Stored items
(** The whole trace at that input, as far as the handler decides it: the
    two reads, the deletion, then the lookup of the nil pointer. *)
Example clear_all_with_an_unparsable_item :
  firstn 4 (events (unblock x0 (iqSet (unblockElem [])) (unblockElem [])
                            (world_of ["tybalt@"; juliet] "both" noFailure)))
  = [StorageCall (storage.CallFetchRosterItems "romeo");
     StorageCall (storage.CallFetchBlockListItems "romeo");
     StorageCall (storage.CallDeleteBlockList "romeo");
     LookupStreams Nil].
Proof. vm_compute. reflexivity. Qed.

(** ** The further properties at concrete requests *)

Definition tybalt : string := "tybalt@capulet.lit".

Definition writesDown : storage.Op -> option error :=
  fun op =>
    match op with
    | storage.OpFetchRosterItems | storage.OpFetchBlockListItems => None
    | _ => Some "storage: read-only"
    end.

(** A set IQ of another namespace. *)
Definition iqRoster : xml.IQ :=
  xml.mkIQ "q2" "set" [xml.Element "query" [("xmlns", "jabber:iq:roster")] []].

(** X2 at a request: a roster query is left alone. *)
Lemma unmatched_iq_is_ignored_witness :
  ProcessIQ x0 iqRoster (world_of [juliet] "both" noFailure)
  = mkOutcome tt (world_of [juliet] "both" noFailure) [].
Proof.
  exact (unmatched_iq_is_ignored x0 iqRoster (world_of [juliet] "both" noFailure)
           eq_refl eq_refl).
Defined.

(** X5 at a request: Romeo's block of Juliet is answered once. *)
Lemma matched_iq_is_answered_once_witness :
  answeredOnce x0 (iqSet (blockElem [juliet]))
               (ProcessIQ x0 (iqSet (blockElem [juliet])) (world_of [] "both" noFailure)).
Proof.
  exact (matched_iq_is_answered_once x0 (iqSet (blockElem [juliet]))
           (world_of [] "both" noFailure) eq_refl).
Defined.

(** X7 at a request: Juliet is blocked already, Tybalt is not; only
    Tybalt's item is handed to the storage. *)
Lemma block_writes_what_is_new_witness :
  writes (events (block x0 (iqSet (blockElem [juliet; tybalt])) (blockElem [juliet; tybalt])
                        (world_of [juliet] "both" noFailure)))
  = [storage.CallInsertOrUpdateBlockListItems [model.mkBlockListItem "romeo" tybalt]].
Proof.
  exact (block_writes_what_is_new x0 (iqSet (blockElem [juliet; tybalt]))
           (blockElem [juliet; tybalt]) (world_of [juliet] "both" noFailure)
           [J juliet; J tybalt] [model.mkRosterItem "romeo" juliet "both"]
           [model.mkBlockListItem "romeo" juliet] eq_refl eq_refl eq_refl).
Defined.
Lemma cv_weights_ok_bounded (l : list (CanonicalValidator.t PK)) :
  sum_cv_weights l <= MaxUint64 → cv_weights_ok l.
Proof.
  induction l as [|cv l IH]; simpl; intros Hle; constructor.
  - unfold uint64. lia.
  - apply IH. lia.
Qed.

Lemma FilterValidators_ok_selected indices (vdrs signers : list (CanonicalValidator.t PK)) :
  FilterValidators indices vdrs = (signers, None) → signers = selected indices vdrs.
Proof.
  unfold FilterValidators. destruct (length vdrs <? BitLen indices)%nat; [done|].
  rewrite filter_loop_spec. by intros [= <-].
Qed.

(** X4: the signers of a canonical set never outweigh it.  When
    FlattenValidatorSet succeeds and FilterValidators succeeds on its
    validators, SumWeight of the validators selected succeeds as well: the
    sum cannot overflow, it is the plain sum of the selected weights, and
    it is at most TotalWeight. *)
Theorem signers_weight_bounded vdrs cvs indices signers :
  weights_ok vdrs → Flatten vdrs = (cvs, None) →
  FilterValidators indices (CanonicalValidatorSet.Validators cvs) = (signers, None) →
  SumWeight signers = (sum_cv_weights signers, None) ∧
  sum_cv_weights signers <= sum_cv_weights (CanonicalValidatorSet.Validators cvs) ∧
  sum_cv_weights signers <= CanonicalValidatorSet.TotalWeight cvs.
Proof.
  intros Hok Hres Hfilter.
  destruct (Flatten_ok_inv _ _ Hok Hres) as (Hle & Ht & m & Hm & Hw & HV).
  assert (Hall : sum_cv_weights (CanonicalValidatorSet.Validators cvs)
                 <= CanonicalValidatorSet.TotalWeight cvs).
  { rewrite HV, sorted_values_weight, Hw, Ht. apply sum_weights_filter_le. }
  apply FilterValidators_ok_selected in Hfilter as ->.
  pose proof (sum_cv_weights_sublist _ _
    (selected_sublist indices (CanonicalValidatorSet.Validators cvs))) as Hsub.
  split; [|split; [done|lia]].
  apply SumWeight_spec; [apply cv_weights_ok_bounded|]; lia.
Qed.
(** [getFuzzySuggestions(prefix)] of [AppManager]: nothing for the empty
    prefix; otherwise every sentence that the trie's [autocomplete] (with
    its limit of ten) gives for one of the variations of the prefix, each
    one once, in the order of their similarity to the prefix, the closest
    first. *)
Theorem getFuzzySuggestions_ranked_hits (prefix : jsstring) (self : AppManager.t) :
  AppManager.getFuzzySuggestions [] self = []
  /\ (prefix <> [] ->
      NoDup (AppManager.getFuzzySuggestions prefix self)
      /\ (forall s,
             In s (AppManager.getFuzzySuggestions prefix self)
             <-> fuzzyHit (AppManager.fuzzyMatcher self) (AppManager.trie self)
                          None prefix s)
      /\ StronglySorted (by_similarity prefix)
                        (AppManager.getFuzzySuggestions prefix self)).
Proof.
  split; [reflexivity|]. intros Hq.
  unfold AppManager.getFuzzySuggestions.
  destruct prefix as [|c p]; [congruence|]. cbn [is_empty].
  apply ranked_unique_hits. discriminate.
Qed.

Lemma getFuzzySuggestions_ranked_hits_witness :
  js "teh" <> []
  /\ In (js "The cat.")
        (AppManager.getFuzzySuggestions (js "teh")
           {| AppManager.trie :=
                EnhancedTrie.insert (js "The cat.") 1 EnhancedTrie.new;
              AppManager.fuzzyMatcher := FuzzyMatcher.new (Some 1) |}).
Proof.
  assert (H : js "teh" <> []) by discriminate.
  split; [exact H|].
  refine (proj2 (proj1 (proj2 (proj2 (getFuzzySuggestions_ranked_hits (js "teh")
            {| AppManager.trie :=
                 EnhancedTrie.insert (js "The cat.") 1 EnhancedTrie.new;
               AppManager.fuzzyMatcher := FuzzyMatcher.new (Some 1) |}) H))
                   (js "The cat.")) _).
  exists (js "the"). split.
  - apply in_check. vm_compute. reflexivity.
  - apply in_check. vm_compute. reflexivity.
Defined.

-- HOW TO COMPLETE THIS TASK --
Each line of the records above must be copied exactly.

-- RESULT FOR THIS EXERCISE --
(** The whole trace at that input, as far as the handler decides it: the
    two reads, the deletion, then the lookup of the nil pointer. *)
Example clear_all_with_an_unparsable_item :
  firstn 4 (events (unblock x0 (iqSet (unblockElem [])) (unblockElem [])
                            (world_of ["tybalt@"; juliet] "both" noFailure)))
  = [StorageCall (storage.CallFetchRosterItems "romeo");
     StorageCall (storage.CallFetchBlockListItems "romeo");
     StorageCall (storage.CallDeleteBlockList "romeo");
     LookupStreams Nil].
Proof. vm_compute. reflexivity. Qed.

(** ** The further properties at concrete requests *)

Definition tybalt : string := "tybalt@capulet.lit".

Definition writesDown : storage.Op -> option error :=
  fun op =>
    match op with
    | storage.OpFetchRosterItems | storage.OpFetchBlockListItems => None
    | _ => Some "storage: read-only"
    end.

(** A set IQ of another namespace. *)
Definition iqRoster : xml.IQ :=
  xml.mkIQ "q2" "set" [xml.Element "query" [("xmlns", "jabber:iq:roster")] []].

(** X2 at a request: a roster query is left alone. *)
Lemma unmatched_iq_is_ignored_witness :
  ProcessIQ x0 iqRoster (world_of [juliet] "both" noFailure)
  = mkOutcome tt (world_of [juliet] "both" noFailure) [].
Proof.
  exact (unmatched_iq_is_ignored x0 iqRoster (world_of [juliet] "both" noFailure)
           eq_refl eq_refl).
Defined.

(** X5 at a request: Romeo's block of Juliet is answered once. *)
Lemma matched_iq_is_answered_once_witness :
  answeredOnce x0 (iqSet (blockElem [juliet]))
               (ProcessIQ x0 (iqSet (blockElem [juliet])) (world_of [] "both" noFailure)).
Proof.
  exact (matched_iq_is_answered_once x0 (iqSet (blockElem [juliet]))
           (world_of [] "both" noFailure) eq_refl).
Defined.

(** X7 at a request: Juliet is blocked already, Tybalt is not; only
    Tybalt's item is handed to the storage. *)
Lemma block_writes_what_is_new_witness :
  writes (events (block x0 (iqSet (blockElem [juliet; tybalt])) (blockElem [juliet; tybalt])
                        (world_of [juliet] "both" noFailure)))
  = [storage.CallInsertOrUpdateBlockListItems [model.mkBlockListItem "romeo" tybalt]].
Proof.
  exact (block_writes_what_is_new x0 (iqSet (blockElem [juliet; tybalt]))
           (blockElem [juliet; tybalt]) (world_of [juliet] "both" noFailure)
           [J juliet; J tybalt] [model.mkRosterItem "romeo" juliet "both"]
           [model.mkBlockListItem "romeo" juliet] eq_refl eq_refl eq_refl).
Defined.
Lemma cv_weights_ok_bounded (l : list (CanonicalValidator.t PK)) :
  sum_cv_weights l <= MaxUint64 → cv_weights_ok l.
Proof.
  induction l as [|cv l IH]; simpl; intros Hle; constructor.
  - unfold uint64. lia.
  - apply IH. lia.
Qed.

Lemma FilterValidators_ok_selected indices (vdrs signers : list (CanonicalValidator.t PK)) :
  FilterValidators indices vdrs = (signers, None) → signers = selected indices vdrs.
Proof.
  unfold FilterValidators. destruct (length vdrs <? BitLen indices)%nat; [done|].
  rewrite filter_loop_spec. by intros [= <-].
Qed.

(** X4: the signers of a canonical set never outweigh it.  When
    FlattenValidatorSet succeeds and FilterValidators succeeds on its
    validators, SumWeight of the validators selected succeeds as well: the
    sum cannot overflow, it is the plain sum of the selected weights, and
    it is at most TotalWeight. *)
Theorem signers_weight_bounded vdrs cvs indices signers :
  weights_ok vdrs → Flatten vdrs = (cvs, None) →
  FilterValidators indices (CanonicalValidatorSet.Validators cvs) = (signers, None) →
  SumWeight signers = (sum_cv_weights signers, None) ∧
  sum_cv_weights signers <= sum_cv_weights (CanonicalValidatorSet.Validators cvs) ∧
  sum_cv_weights signers <= CanonicalValidatorSet.TotalWeight cvs.
Proof.
  intros Hok Hres Hfilter.
  destruct (Flatten_ok_inv _ _ Hok Hres) as (Hle & Ht & m & Hm & Hw & HV).
  assert (Hall : sum_cv_weights (CanonicalValidatorSet.Validators cvs)
                 <= CanonicalValidatorSet.TotalWeight cvs).
  { rewrite HV, sorted_values_weight, Hw, Ht. apply sum_weights_filter_le. }
  apply FilterValidators_ok_selected in Hfilter as ->.
  pose proof (sum_cv_weights_sublist _ _
    (selected_sublist indices (CanonicalValidatorSet.Validators cvs))) as Hsub.
  split; [|split; [done|lia]].
  apply SumWeight_spec; [apply cv_weights_ok_bounded|]; lia.
Qed.
(** [getFuzzySuggestions(prefix)] of [AppManager]: nothing for the empty
    prefix; otherwise every sentence that the trie's [autocomplete] (with
    its limit of ten) gives for one of the variations of the prefix, each
    one once, in the order of their similarity to the prefix, the closest
    first. *)
Theorem getFuzzySuggestions_ranked_hits (prefix : jsstring) (self : AppManager.t) :
  AppManager.getFuzzySuggestions [] self = []
  /\ (prefix <> [] ->
      NoDup (AppManager.getFuzzySuggestions prefix self)
      /\ (forall s,
             In s (AppManager.getFuzzySuggestions prefix self)
             <-> fuzzyHit (AppManager.fuzzyMatcher self) (AppManager.trie self)
                          None prefix s)
      /\ StronglySorted (by_similarity prefix)
                        (AppManager.getFuzzySuggestions prefix self)).
Proof.
  split; [reflexivity|]. intros Hq.
  unfold AppManager.getFuzzySuggestions.
  destruct prefix as [|c p]; [congruence|]. cbn [is_empty].
  apply ranked_unique_hits. discriminate.
Qed.

Lemma getFuzzySuggestions_ranked_hits_witness :
  js "teh" <> []
  /\ In (js "The cat.")
        (AppManager.getFuzzySuggestions (js "teh")
           {| AppManager.trie :=
                EnhancedTrie.insert (js "The cat.") 1 EnhancedTrie.new;
              AppManager.fuzzyMatcher := FuzzyMatcher.new (Some 1) |}).
Proof.
  assert (H : js "teh" <> []) by discriminate.
  split; [exact H|].
  refine (proj2 (proj1 (proj2 (proj2 (getFuzzySuggestions_ranked_hits (js "teh")
            {| AppManager.trie :=
                 EnhancedTrie.insert (js "The cat.") 1 EnhancedTrie.new;
               AppManager.fuzzyMatcher := FuzzyMatcher.new (Some 1) |}) H))
                   (js "The cat.")) _).
  exists (js "the"). split.
  - apply in_check. vm_compute. reflexivity.
  - apply in_check. vm_compute. reflexivity.
Defined.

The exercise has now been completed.